Calculate moles KClO3.
n = m/M
n = mole = ? mol
m = mass (g) = 6.125 g KClO3
M = molar mass (g/mol) = (1 × 39.098 g/mol K) + (1 × 35.343 g/mol Cl) + (3 × 15.999 g/mol O) = 122.548 g KClO3/mol KClO3
n KClO3 = 6.125 g KClO3/122.548 g KClO3/mol KClO3 = 0.04998 mol KClO3
Calculate the moles of O2 that van be produced.
Multiply mol KClO3 by the mole ratio between KClO3 and O2 in the balanced equation so that mol KClO3 cancels, leaving mol O2.
0.04998 mol KClO3 × 3 mol O2/2 mol KClO3 = 0.07497 mol O2
Calculate the volume of O2 at STP.
Multiply mol O2 by the molar volume of a gas at STP.

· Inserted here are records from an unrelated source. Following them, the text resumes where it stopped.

(* ===== verification/FecDecodeSpec.v ===== *)
(** * Safety of the decoder

    Every operation of the receiving half is fault-free and terminates: it
    follows no null or stale pointer, indexes no array out of range, releases
    no buffer twice, keeps every reference accounted for and leaves the encoder
    alone. *)
From S2P Require Import Prelude PoolInterface FecState FecBuffer FecInv FecBufferSpec FecAbstract FecEncode.
From S2P Require Import FecEncodeSpec FecEncodeRefine FecDecode.
Export FecEncodeRefine FecDecode.

Module FecDecodeSpec.

(** ** Pure facts *)
Section Pure.
Context {E : Type}.
Implicit Types (l : list (option E)) (m : Matrix E).

(** Occupied slots of a matrix. *)
Definition used m : Z :=
  occupied (fec_pack <$> h_fec_code m) + occupied (fec_pack <$> v_fec_code m) +
  occupied (fec_pack <$> uh_fec_code m) + occupied (fec_pack <$> dh_fec_code m).

Lemma occupied_cons (o : option E) l : occupied (o :: l) = ind (some_b o) + occupied l.
Proof.
  unfold occupied. rewrite filter_cons. destruct o; case_decide as Hs; cbn [length some_b ind]; try lia.
  - exfalso. apply Hs. eauto.
  - by destruct Hs.
Qed.

Lemma occupied_sub l l' :
  length l' = length l -> (forall i o, l' !! i = Some o -> l !! i = Some o \/ o = None) ->
  occupied l' <= occupied l /\
  (forall i e, l !! i = Some (Some e) -> l' !! i = Some None -> occupied l' < occupied l).
Proof.
  revert l'. induction l as [|a l IH]; intros [|a' l'] Hlen Hs; try done.
  injection Hlen as Hlen. destruct (IH l' Hlen) as [Hle Hlt]; [intros i; exact (Hs (S i))|].
  rewrite !occupied_cons. pose proof (Hs O a' eq_refl) as Ha.
  assert (Hind : ind (some_b a') <= ind (some_b a))
    by (cbn in Ha; destruct Ha as [Ha|Ha]; simplify_eq; try lia; destruct a; cbn; lia).
  split; [lia|]. intros [|i] e Hi Hi'; cbn in Hi, Hi'; simplify_eq.
  - cbn. lia.
  - specialize (Hlt i e Hi Hi'). lia.
Qed.

Lemma slots_sub_dir m m' d :
  slots_sub m' m ->
  occupied (fec_pack <$> mx_dir d m') <= occupied (fec_pack <$> mx_dir d m) /\
  (forall i g e g', mx_dir d m !! i = Some g -> fec_pack g = Some e -> mx_dir d m' !! i = Some g' ->
     fec_pack g' = None -> occupied (fec_pack <$> mx_dir d m') < occupied (fec_pack <$> mx_dir d m)).
Proof.
  intros (_ & Hl & Hs).
  destruct (occupied_sub (fec_pack <$> mx_dir d m) (fec_pack <$> mx_dir d m')) as [Hle Hlt].
  - by rewrite !length_fmap.
  - intros i o Ho. rewrite list_lookup_fmap in Ho. apply fmap_Some in Ho as (g' & Hg' & ->).
    destruct (Hs _ _ _ Hg') as (g & Hg & [->|Hn]); [left|by right]. by rewrite list_lookup_fmap, Hg.
  - split; [done|]. intros i g e g' Hg He Hg' Hn. apply (Hlt i e).
    + by rewrite list_lookup_fmap, Hg, <- He.
    + by rewrite list_lookup_fmap, Hg', <- Hn.
Qed.

Lemma used_sub m m' : slots_sub m' m -> used m' <= used m.
Proof.
  intros Hs. unfold used. pose proof (proj1 (slots_sub_dir _ _ kHorizontal Hs)).
  pose proof (proj1 (slots_sub_dir _ _ kVertical Hs)). pose proof (proj1 (slots_sub_dir _ _ kUpHill Hs)).
  pose proof (proj1 (slots_sub_dir _ _ kDownHill Hs)). cbn in *. lia.
Qed.

Lemma used_sub_lt m m' d i g e g' :
  slots_sub m' m -> mx_dir d m !! i = Some g -> fec_pack g = Some e -> mx_dir d m' !! i = Some g' ->
  fec_pack g' = None -> used m' < used m.
Proof.
  intros Hs Hg He Hg' Hn. unfold used. pose proof (proj1 (slots_sub_dir _ _ kHorizontal Hs)).
  pose proof (proj1 (slots_sub_dir _ _ kVertical Hs)). pose proof (proj1 (slots_sub_dir _ _ kUpHill Hs)).
  pose proof (proj1 (slots_sub_dir _ _ kDownHill Hs)).
  pose proof (proj2 (slots_sub_dir _ _ d Hs) i g e g' Hg He Hg' Hn). destruct d; cbn in *; lia.
Qed.

Lemma used_bound m : mat_len m -> 0 <= used m <= 18.
Proof.
  intros (H1 & H2 & H3 & H4). unfold used.
  pose proof (occupied_le (fec_pack <$> h_fec_code m)). pose proof (occupied_le (fec_pack <$> v_fec_code m)).
  pose proof (occupied_le (fec_pack <$> uh_fec_code m)). pose proof (occupied_le (fec_pack <$> dh_fec_code m)).
  rewrite !length_fmap in *. unfold occupied in *. lia.
Qed.
End Pure.

Lemma next_pos_range p k : 0 <= next_pos p k < 32.
Proof.
  unfold next_pos, FEC2_CACHE_CAPACITY_MASK. rewrite land_mask31. apply Z.mod_pos_bound. lia.
Qed.

Section Spec.
Context {P E W : Type} `{Countable E} `{!PackPool P E} `{!FecEnv P E W}.
Context `{!PackPoolLaws P E} `{!FecEnvLaws P E W}.
Implicit Types (s : FecSt P E W) (e : E) (x : E -> Z).

(** ** The invariant of a running decoder operation

    [s0] is the state the operation started from and [U] the buffers it may
    touch: those the decoder held and the packet it was given. *)
Variable s0 : FecSt P E W.
Variable U : E -> Prop.

(** The buffer [e] is large enough for what the decoder does with it: a data
    packet lies inside it, and a fec packet has room for a packet of the
    largest size, 8191 bytes, behind its header. *)
Definition roomy s e : Prop := forall b, fs_mem s !! e = Some b ->
  match buf_data b with
  | PackMem m => packet_size m <= fe_room e /\ (0 < held_in (pack_cache (fs_buf s)) e -> payload_len b <= fe_room e)
  | FecMem _ => FEC2_CODE_PACK_SIZE + 8191 <= fe_room e
  end.
Definition all_roomy s : Prop := forall y, U y -> roomy s y.

Lemma all_roomy_sub s s' : fs_mem s' = fs_mem s ->
  (forall y, 0 < held_in (pack_cache (fs_buf s')) y -> 0 < held_in (pack_cache (fs_buf s)) y) ->
  all_roomy s -> all_roomy s'.
Proof.
  intros Hm Hc Hr y Hy b Hb. rewrite Hm in Hb. specialize (Hr y Hy b Hb).
  destruct (buf_data b); [|done]. destruct Hr as [Hsz Hl]. split; [done|]. intros Hh. by apply Hl, Hc.
Qed.
(** Writing to [e] keeps the other buffers as they are. *)
Lemma all_roomy_mem s e b : (roomy s e -> roomy (set_mem (<[e := b]> (fs_mem s)) s) e) ->
  all_roomy s -> all_roomy (set_mem (<[e := b]> (fs_mem s)) s).
Proof.
  intros He Hr y Hy. destruct (decide (y = e)) as [->|Hne]; [by apply He, Hr|].
  intros b' Hb'. cbn in Hb'. rewrite lookup_insert_ne in Hb' by done. exact (Hr y Hy b' Hb').
Qed.
Lemma wpd_put_hdr m_id mt h s (Q : unit -> FecSt P E W -> Prop) :
  DI s -> fs_dec s !! m_id = Some mt -> mat_ok h ->
  (forall s', DI s' -> fs_mem s' = fs_mem s -> fs_buf s' = fs_buf s -> fs_pool s' = fs_pool s ->
     fs_world s' = fs_world s -> fs_dec s' = <[m_id := mx_set_hdr h mt]> (fs_dec s) -> Q tt s') ->
  wp (put_hdr (DecMat m_id) h) Q s.
Proof.
  intros Hd Hmt Hok HQ. eapply wp_put_hdr; [exact Hmt|]. apply HQ; try done.
  eapply (dinv_mat s0 U x0 x0 s _ m_id mt (mx_set_hdr h mt)); [done|exact Hmt|exact Hok|done|apply inv_hdr; [exact Hmt|apply Hd]|].
  intros y Hy. apply (dv_U _ _ _ _ Hd). by eapply mat_held_dec.
Qed.

Lemma wpd_MatrixClear m_id s mt :
  DI s -> fs_dec s !! m_id = Some mt ->
  wp (MatrixClear (DecMat m_id)) (fun _ s' => DI s' /\ fs_mem s' = fs_mem s /\ fs_world s' = fs_world s /\
    exists mt1, slots_sub mt1 mt /\
      fs_dec s' = <[m_id := mx_set_hdr (mkMat false (code_book_id (mx_hdr mt)) (matrix_size (mx_hdr mt))
        (mode (mx_hdr mt)) (h_flag (mx_hdr mt)) (v_flag (mx_hdr mt)) (uh_flag (mx_hdr mt))
        (dh_flag (mx_hdr mt)) (h_size (mx_hdr mt)) (v_size (mx_hdr mt)) 0 0) mt1]> (fs_dec s)) s.
Proof.
  intros Hd Hmt. unfold MatrixClear. wp_steps.
  wp_use (wp_free_lines (DecMat m_id) x0); [apply Hd|apply x0_nonneg|exact Hmt|].
  intros _ s1 (Hi1 & Ho1 & _). destruct (dinv_only_mat _ _ _ _ _ _ Hd Hi1 Ho1) as (Hd1 & Hr1 & Hm1 & Hb1 & Hw1).
  destruct (dec_rel_lookup _ _ _ _ Hr1 Hmt) as (mt1 & Hmt1 & Hs1 & Hh1).
  assert (He1 : fs_dec s1 = <[m_id := mt1]> (fs_dec s)).
  { destruct Hr1 as (k & k' & _ & _ & E1). rewrite E1 in Hmt1 |- *.
    rewrite list_lookup_insert_eq in Hmt1 by (by eapply lookup_lt_Some). by simplify_eq. }
  wp_steps. eapply wp_get_hdr; [exact Hmt1|]. wp_steps.
  eapply wpd_put_hdr; [done|exact Hmt1| |].
  - apply cleared_hdr_ok. rewrite Hh1. exact (Forall_lookup_1 _ _ _ _ (dv_hdr _ _ _ _ Hd) Hmt).
  - intros s2 Hd2 Hm2 _ _ Hw2 He2. split; [done|]. split; [congruence|]. split; [congruence|].
    exists mt1. split; [done|]. rewrite He2, He1, list_insert_insert_eq. by rewrite Hh1.
Qed.

Lemma DI_mat m_id s : DI s -> (m_id < 16)%nat ->
  exists mt, fs_dec s !! m_id = Some mt /\ mat_ok (mx_hdr mt).
Proof. intros Hd Hm. destruct (dv_mat _ _ _ _ _ Hd Hm) as (mt & ? & ? & _). eauto. Qed.

Lemma hdr_pos hdr : mat_ok hdr -> 0 <= start_pos hdr < 32 /\ 2 <= matrix_size hdr <= 16.
Proof.
  intros Hm. destruct (mat_ok_cases _ Hm) as (_ & _ & Hp & Hc & _). rewrite Hp.
  split; [apply CalcPos_range|lia].
Qed.

Lemma wpd_pop_if (c : bool) pos s :
  DI s -> 0 <= pos -> wp (when c (PopPack DecBuf pos)) (fun _ s' => DI s' /\ fs_dec s' = fs_dec s /\
    fs_mem s' = fs_mem s /\ fs_world s' = fs_world s) s.
Proof.
  intros Hd Hp. wp_steps; [|done]. wp_use wpd_PopPack; [done|apply x0_nonneg|done|].
  intros _ s' (? & ? & ? & _ & [= ? _]). done.
Qed.
(** Every packet lies inside its buffer: the parity in [e], the cached members
    in theirs. *)
Definition in_buffers s e (f : Fec2CodePack) (ps : line) : Prop :=
  fp_code_len f <= code_room e /\
  forall p c b, In p ps -> cache_of s (CalcPosInPackCache (packet_sn p.2)) = Some (Some c) ->
    fs_mem s !! c = Some b -> payload_len b <= data_room c b.

(** The restoration of a line stays in bounds. *)
Lemma recover_fits s s1 m d idx e f ps1 bp x ps2 :
  one_missing s m d idx ps1 bp x ps2 -> code_holds m d idx f (ps1 ++ (bp, x) :: ps2) ->
  in_buffers s e f (ps1 ++ ps2) -> cache_sub (start_pack_sn m) (u32 (start_pack_sn m + matrix_size m)) s s1 ->
  cache_of s1 (CalcPosInPackCache (packet_sn x)) = Some None ->
  line_fits d m (fec_line_start d m (start_pos m) idx) idx e f s1.
Proof.
  intros [Hm Hi Hl Hmem Hrg Hhere _] Hch [Hcode Hin] (_ & Em & Hsub & _) Hfree.
  set (ps := ps1 ++ (bp, x) :: ps2) in *.
  assert (Hsizes : forall p, In p ps -> Z.of_nat (length p.2) <= code_room e).
  { intros p Hp. etrans; [|exact Hcode]. rewrite (ch_len _ _ _ _ _ Hch).
    assert (Hp2 : In p.2 (snd <$> ps)) by (apply in_map_iff; by exists p).
    pose proof (parity_length_le _ _ Hp2). unfold line_parity. lia. }
  assert (Hxin : In (bp, x) ps) by (apply in_app_iff; right; by left).
  split.
  { destruct (lb_size _ _ _ _ Hmem bp x Hxin). pose proof (Hsizes _ Hxin). cbn in *.
    unfold RESTORED_HEADER_SIZE. lia. }
  pose proof (covered_members m d idx ps Hm Hi Hl Hmem Hrg) as Hcov. rewrite <- (ch_bits _ _ _ _ _ Hch) in Hcov.
  destruct (line_walk d m idx) as [[count stride] bit0]. intros q Hq c b Hc Hb.
  apply (Permutation_in _ Hcov), in_map_iff in Hq as ([b' y] & <- & Hy). cbn [snd] in *.
  assert (Hcase : In (b', y) (ps1 ++ ps2) \/ y = x).
  { unfold ps in Hy. rewrite in_app_iff in Hy |- *. destruct Hy as [?|[[=]|?]]; auto. }
  destruct Hcase as [Hin'| ->]; [|congruence].
  destruct (Hsub (CalcPosInPackCache (packet_sn y)) ltac:(apply CalcPos_range)) as [Heq|[_ Heq]]; [|congruence].
  rewrite Heq in Hc. rewrite Em in Hb. pose proof (Hin _ _ _ Hin' Hc Hb). pose proof (Hsizes _ Hy) as Hys.
  destruct (Hhere _ Hin') as (bytes & Hcb & _). unfold cached_bytes in Hcb. cbn [snd] in *.
  rewrite Hc, Hb in Hcb. injection Hcb as _ Hlen. unfold xor_in_bounds. lia.
Qed.
(* ===== verification/MemPoolSpec.v ===== *)
(** * Correctness of the item pool

    Flags, counters, bitmap and statistics of [GtpMemPool] agree; an item handed
    out is unused, and every item is handed out as long as one is left. *)
From S2P Require Import Prelude Bitmap ItemPool MemPool.
Export ItemPool MemPool.

Module MemPoolSpec.

(** How often item [i] has been handed out and not yet given back. *)
Definition quote (q : GtpMemPool) (i : Z) : Z :=
  match mem_pool_ q !! Z.to_nat i with Some nd => quote_counter_ nd | None => 0 end.

Record mp_ok (q : GtpMemPool) : Prop := {
  mk_size : 0 < bitmap_length_ q /\ pool_size_ q = 64 * bitmap_length_ q;
  mk_block : NODE_HEAD < block_size_ q /\ block_size_ q * pool_size_ q < 2 ^ 32;
  mk_bounds : mem_pool_right_boundary_ q = mem_pool_left_boundary_ q + block_size_ q * pool_size_ q;
  mk_bits : length (used_bitmap_ q) = S (Z.to_nat (bitmap_length_ q));
  mk_words : Forall (fun w => 0 <= w < 2 ^ 64) (used_bitmap_ q);
  mk_len : length (mem_pool_ q) = Z.to_nat (pool_size_ q);
  mk_last : 0 <= last_free_pos_ q < pool_size_ q;
  mk_nodes : forall i nd, 0 <= i -> mem_pool_ q !! Z.to_nat i = Some nd ->
    bit_of (used_bitmap_ q) i = used_flag_ nd /\ used_flag_ nd = (0 <? quote_counter_ nd) /\
    0 <= quote_counter_ nd < 256;
  mk_count : using_num_ q = countb used_flag_ (mem_pool_ q)
}.

(** ** Access *)
Lemma mk_pool_size q : mp_ok q -> 64 <= pool_size_ q < 2 ^ 32.
Proof. intros Hq. destruct (mk_size _ Hq), (mk_block _ Hq). unfold NODE_HEAD in *. nia. Qed.

Lemma mk_node_at q i : mp_ok q -> 0 <= i < pool_size_ q ->
  exists nd, mem_pool_ q !! Z.to_nat i = Some nd /\ bit_of (used_bitmap_ q) i = used_flag_ nd /\
    used_flag_ nd = (0 <? quote_counter_ nd) /\ 0 <= quote_counter_ nd < 256.
Proof.
  intros Hq Hi. destruct (lookup_lt_is_Some_2 (mem_pool_ q) (Z.to_nat i)) as [nd Hnd].
  { rewrite (mk_len _ Hq). lia. }
  exists nd. split; [done|]. apply (mk_nodes _ Hq); [lia|done].
Qed.

Lemma mk_word_at q k : mp_ok q -> 0 <= k < bitmap_length_ q ->
  exists w, used_bitmap_ q !! Z.to_nat k = Some w /\ 0 <= w < 2 ^ 64.
Proof.
  intros Hq Hk. destruct (lookup_lt_is_Some_2 (used_bitmap_ q) (Z.to_nat k)) as [w Hw].
  { rewrite (mk_bits _ Hq). lia. }
  exists w. split; [done|]. exact (Forall_lookup_1 _ _ _ _ (mk_words _ Hq) Hw).
Qed.

(** The word and the bit of a position. *)
Lemma pos_word i n : 0 <= i < 64 * n ->
  Z.shiftr i 6 = i / 64 /\ Z.land i 0x3F = i mod 64 /\ 0 <= i / 64 < n /\ 0 <= i mod 64 < 64 /\ i = 64 * (i / 64) + i mod 64.
Proof.
  intros Hi. rewrite Z.shiftr_div_pow2 by lia. change 0x3F with (2 ^ 6 - 1). rewrite land_mask by lia.
  change (2 ^ 6) with 64. pose proof (Z.div_mod i 64 ltac:(lia)). pose proof (Z.mod_pos_bound i 64 ltac:(lia)).
  pose proof (Z.div_pos i 64). pose proof (Z.div_lt_upper_bound i 64 n). lia.
Qed.

Lemma word_start i : 0 <= i < 2 ^ 32 -> Z.land i 0xFFFFFFC0 = 64 * (i / 64).
Proof.
  intros Hi. replace (64 * (i / 64)) with (Z.shiftl (Z.shiftr i 6) 6)
    by (rewrite Z.shiftl_mul_pow2, Z.shiftr_div_pow2 by lia; change (2 ^ 6) with 64; lia).
  apply Z.bits_inj'. intros k Hk. rewrite Z.land_spec.
  change 0xFFFFFFC0 with (Z.shiftl (Z.ones 26) 6). rewrite !Z.shiftl_spec by done.
  destruct (Z.ltb_spec k 6).
  { rewrite !(Z.testbit_neg_r _ (k - 6)) by lia. apply andb_false_r. }
  rewrite Z.shiftr_spec, testbit_ones_full by lia. replace (k - 6 + 6) with k by lia.
  destruct (Z.ltb_spec (k - 6) 26); [apply andb_true_r|].
  rewrite <- (Z.mod_small i (2 ^ 32)) by done. by rewrite Z.mod_pow2_bits_high by lia.
Qed.

(** Item [i] replaced, its bit and the statistics following. *)
Lemma mp_ok_update q q' i nd nd' w :
  mp_ok q -> 0 <= i < pool_size_ q -> mem_pool_ q !! Z.to_nat i = Some nd ->
  used_bitmap_ q !! Z.to_nat (i / 64) = Some w ->
  block_size_ q' = block_size_ q -> pool_size_ q' = pool_size_ q -> bitmap_length_ q' = bitmap_length_ q ->
  mem_pool_left_boundary_ q' = mem_pool_left_boundary_ q -> mem_pool_right_boundary_ q' = mem_pool_right_boundary_ q ->
  0 <= last_free_pos_ q' < pool_size_ q ->
  used_bitmap_ q' = <[Z.to_nat (i / 64) := if used_flag_ nd' then Z.lor w (2 ^ (i mod 64))
                                            else Z.ldiff w (2 ^ (i mod 64))]> (used_bitmap_ q) ->
  mem_pool_ q' = <[Z.to_nat i := nd']> (mem_pool_ q) ->
  used_flag_ nd' = (0 <? quote_counter_ nd') -> 0 <= quote_counter_ nd' < 256 ->
  using_num_ q' = using_num_ q - ind (used_flag_ nd) + ind (used_flag_ nd') ->
  mp_ok q' /\ forall j, 0 <= j -> quote q' j = if j =? i then quote_counter_ nd' else quote q j.
Proof.
  intros [Hs Hb Hbd Hbits Hw Hl Hlast Hn Hc] Hi Hnd Hwd E1 E2 E3 E4 E5 E6 E7 E8 Hu Hqr Hcnt.
  assert (Hword : 0 <= w < 2 ^ 64) by exact (Forall_lookup_1 _ _ _ _ Hw Hwd).
  destruct (pos_word i (bitmap_length_ q)) as (_ & _ & Hd & Hm & Hdm); [lia|].
  split.
  - split; rewrite ?E1, ?E2, ?E3, ?E4, ?E5; try done.
    + by rewrite E7, length_insert.
    + rewrite E7. apply words_insert; [done|]. destruct (used_flag_ nd'); [by apply word_lor|by apply word_ldiff].
    + by rewrite E8, length_insert.
    + intros j n Hj Hjn. rewrite E8 in Hjn. rewrite E7, (bit_of_insert _ (i / 64) w (i mod 64)) by (done || lia).
      rewrite <- Hdm. destruct (Z.eqb_spec j i) as [->|Hne].
      * rewrite list_lookup_insert_eq in Hjn by (by eapply lookup_lt_Some). by simplify_eq.
      * rewrite list_lookup_insert_ne in Hjn by lia. by apply Hn.
    + rewrite E8, (countb_insert _ _ _ nd) by done. lia.
  - intros j Hj. unfold quote. rewrite E8. destruct (Z.eqb_spec j i) as [->|Hne].
    + by rewrite list_lookup_insert_eq by (by eapply lookup_lt_Some).
    + by rewrite list_lookup_insert_ne by lia.
Qed.

Lemma mk_using q : mp_ok q -> 0 <= using_num_ q <= pool_size_ q.
Proof.
  intros Hq. rewrite (mk_count _ Hq). pose proof (countb_le used_flag_ (mem_pool_ q)) as Hc.
  rewrite (mk_len _ Hq) in Hc. pose proof (mk_pool_size _ Hq). lia.
Qed.

(** The pool keeps its place and its addresses. *)
Definition same_place (q q' : GtpMemPool) : Prop :=
  block_size_ q' = block_size_ q /\ pool_size_ q' = pool_size_ q /\
  mem_pool_left_boundary_ q' = mem_pool_left_boundary_ q /\ mem_pool_right_boundary_ q' = mem_pool_right_boundary_ q.

Definition handed_out (q q' : GtpMemPool) (a : Z) : Prop :=
  exists i, 0 <= i < pool_size_ q /\ a = item_addr q i /\ quote q i = 0 /\
    forall j, 0 <= j -> quote q' j = quote q j + ind (j =? i).

(** ** Allocation *)
Lemma wp_distribute q :
  mp_ok q -> quote q (last_free_pos_ q) = 0 ->
  wp (distribute (last_free_pos_ q / 64)) (fun a q' => mp_ok q' /\ same_place q q' /\ handed_out q q' a) q.
Proof.
  intros Hq Hz. pose proof (mk_last _ Hq) as Hl. destruct (mk_size _ Hq) as [_ Hsz].
  destruct (pos_word (last_free_pos_ q) (bitmap_length_ q)) as (_ & Hm6 & Hd & Hm & Hdm); [lia|].
  destruct (mk_node_at q _ Hq Hl) as (nd & Hnd & Hbit & Hu & Hqc).
  destruct (mk_word_at q _ Hq Hd) as (w & Hw & Hwr).
  unfold quote in Hz. rewrite Hnd in Hz. pose proof (mk_using _ Hq) as Hus.
  assert (Huf : used_flag_ nd = false) by (rewrite Hu, Hz; done).
  unfold distribute, node_at, map_word. wp_steps. eapply wp_deref; [exact Hnd|]. wp_steps.
  eapply wp_deref; [exact Hw|]. wp_steps. rewrite Hm6, Z.shiftl_1_l.
  set (q' := put_using _ _). pose proof (mk_pool_size _ Hq).
  assert (Hlt : using_num_ q < pool_size_ q).
  { rewrite (mk_count _ Hq). destruct (countb_le used_flag_ (<[Z.to_nat (last_free_pos_ q) := mkNode true 1]> (mem_pool_ q))) as [_ Hc].
    rewrite length_insert, (countb_insert _ _ _ nd), (mk_len _ Hq), Huf in Hc by done.
    unfold ind in Hc. cbn [used_flag_] in Hc. lia. }
  destruct (mp_ok_update q q' (last_free_pos_ q) nd (mkNode true 1) w) as [Hok Hquote]; try done.
  { cbn. rewrite Huf, u32_small by lia. unfold ind. lia. }
  split; [done|]. split; [done|]. exists (last_free_pos_ q). split; [done|]. split; [done|].
  unfold quote at 1. rewrite Hnd. split; [done|]. intros j Hj. rewrite Hquote by done.
  destruct (Z.eqb_spec j (last_free_pos_ q)) as [->|]; cbn [ind quote_counter_]; [|lia].
  unfold quote. rewrite Hnd, Hz. done.
Qed.

(** The bit loop finds the first unused item of a word. *)
Lemma wp_scan_bits q k w n j :
  mp_ok q -> 0 <= k < bitmap_length_ q -> used_bitmap_ q !! Z.to_nat k = Some w -> 0 <= w < 2 ^ 64 ->
  0 <= j -> j + Z.of_nat n = 64 ->
  (forall i, 0 <= i < j -> Z.testbit w i = true) -> w <> FULL_MAP ->
  wp (scan_bits n w (2 ^ j mod 2 ^ 64) (64 * k + j)) (fun r q' => q' = q /\
    exists p, r = Some p /\ p / 64 = k /\ 0 <= p < pool_size_ q /\ quote q p = 0) q.
Proof.
  intros Hq Hk Hw Hwr. revert j. destruct (mk_size _ Hq) as [_ Hsz]. pose proof (mk_pool_size _ Hq).
  induction n as [|n IH]; intros j Hj Hn Hlow Hfull.
  { exfalso. apply Hfull, full_word; [done|]. intros i Hi. apply Hlow. lia. }
  cbn [scan_bits]. rewrite (Z.mod_small (2 ^ j)) by (split; [lia|apply Z.pow_lt_mono_r; lia]).
  rewrite land_pow2_zero by lia.
  assert (Hdiv : (64 * k + j) / 64 = k) by (rewrite Z.mul_comm, Z.div_add_l, Z.div_small by lia; lia).
  assert (Hmod : (64 * k + j) mod 64 = j) by (rewrite Z.add_comm, Z.mul_comm, Z.mod_add, Z.mod_small by lia; lia).
  destruct (mk_node_at q (64 * k + j) Hq ltac:(lia)) as (nd & Hnd & Hbit & Hu & Hqc).
  unfold bit_of in Hbit. rewrite Hdiv, Hmod, Hw in Hbit. rewrite Hbit. unfold node_at.
  destruct (used_flag_ nd) eqn:Huf; cbn [negb].
  - wp_steps. replace (u64 (Z.shiftl (2 ^ j) 1)) with (2 ^ (j + 1) mod 2 ^ 64)
      by (rewrite Z.shiftl_mul_pow2, Z.pow_add_r by lia; done).
    rewrite u32_small by lia. replace (64 * k + j + 1) with (64 * k + (j + 1)) by lia.
    apply IH; [lia|lia| |done]. intros i Hi. destruct (decide (i = j)) as [->|]; [done|]. apply Hlow. lia.
  - wp_steps. eapply wp_deref; [exact Hnd|]. rewrite Huf. cbn [negb]. wp_steps.
    split; [done|]. exists (64 * k + j). split; [done|]. split; [done|]. split; [lia|].
    unfold quote. rewrite Hnd. rewrite Hu in Huf. lia.
Qed.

At STP defined as 273.15 K (0°C) and 1 atm, the molar volume of a gas is 22.414 L/mol.
0.07497 mol O2 × 22.414 L/mol = 1.680 L O2 to four significant figures
At STP defined as 273.15 K (0°C) and 10^5 Pa (100 kPa), the molar volume of a gas is 22.711 L/mol.
0.07497 mol O2 × 22.711 L/mol = 1.703 L to four significant figures
You can also use the ideal gas law, but you will get the same answers.
PV = nRT
Solve for volume.
R = gas constant
R = 0.082057 L·atm/K·mol or
R = 8.314 L·kPa/K·mol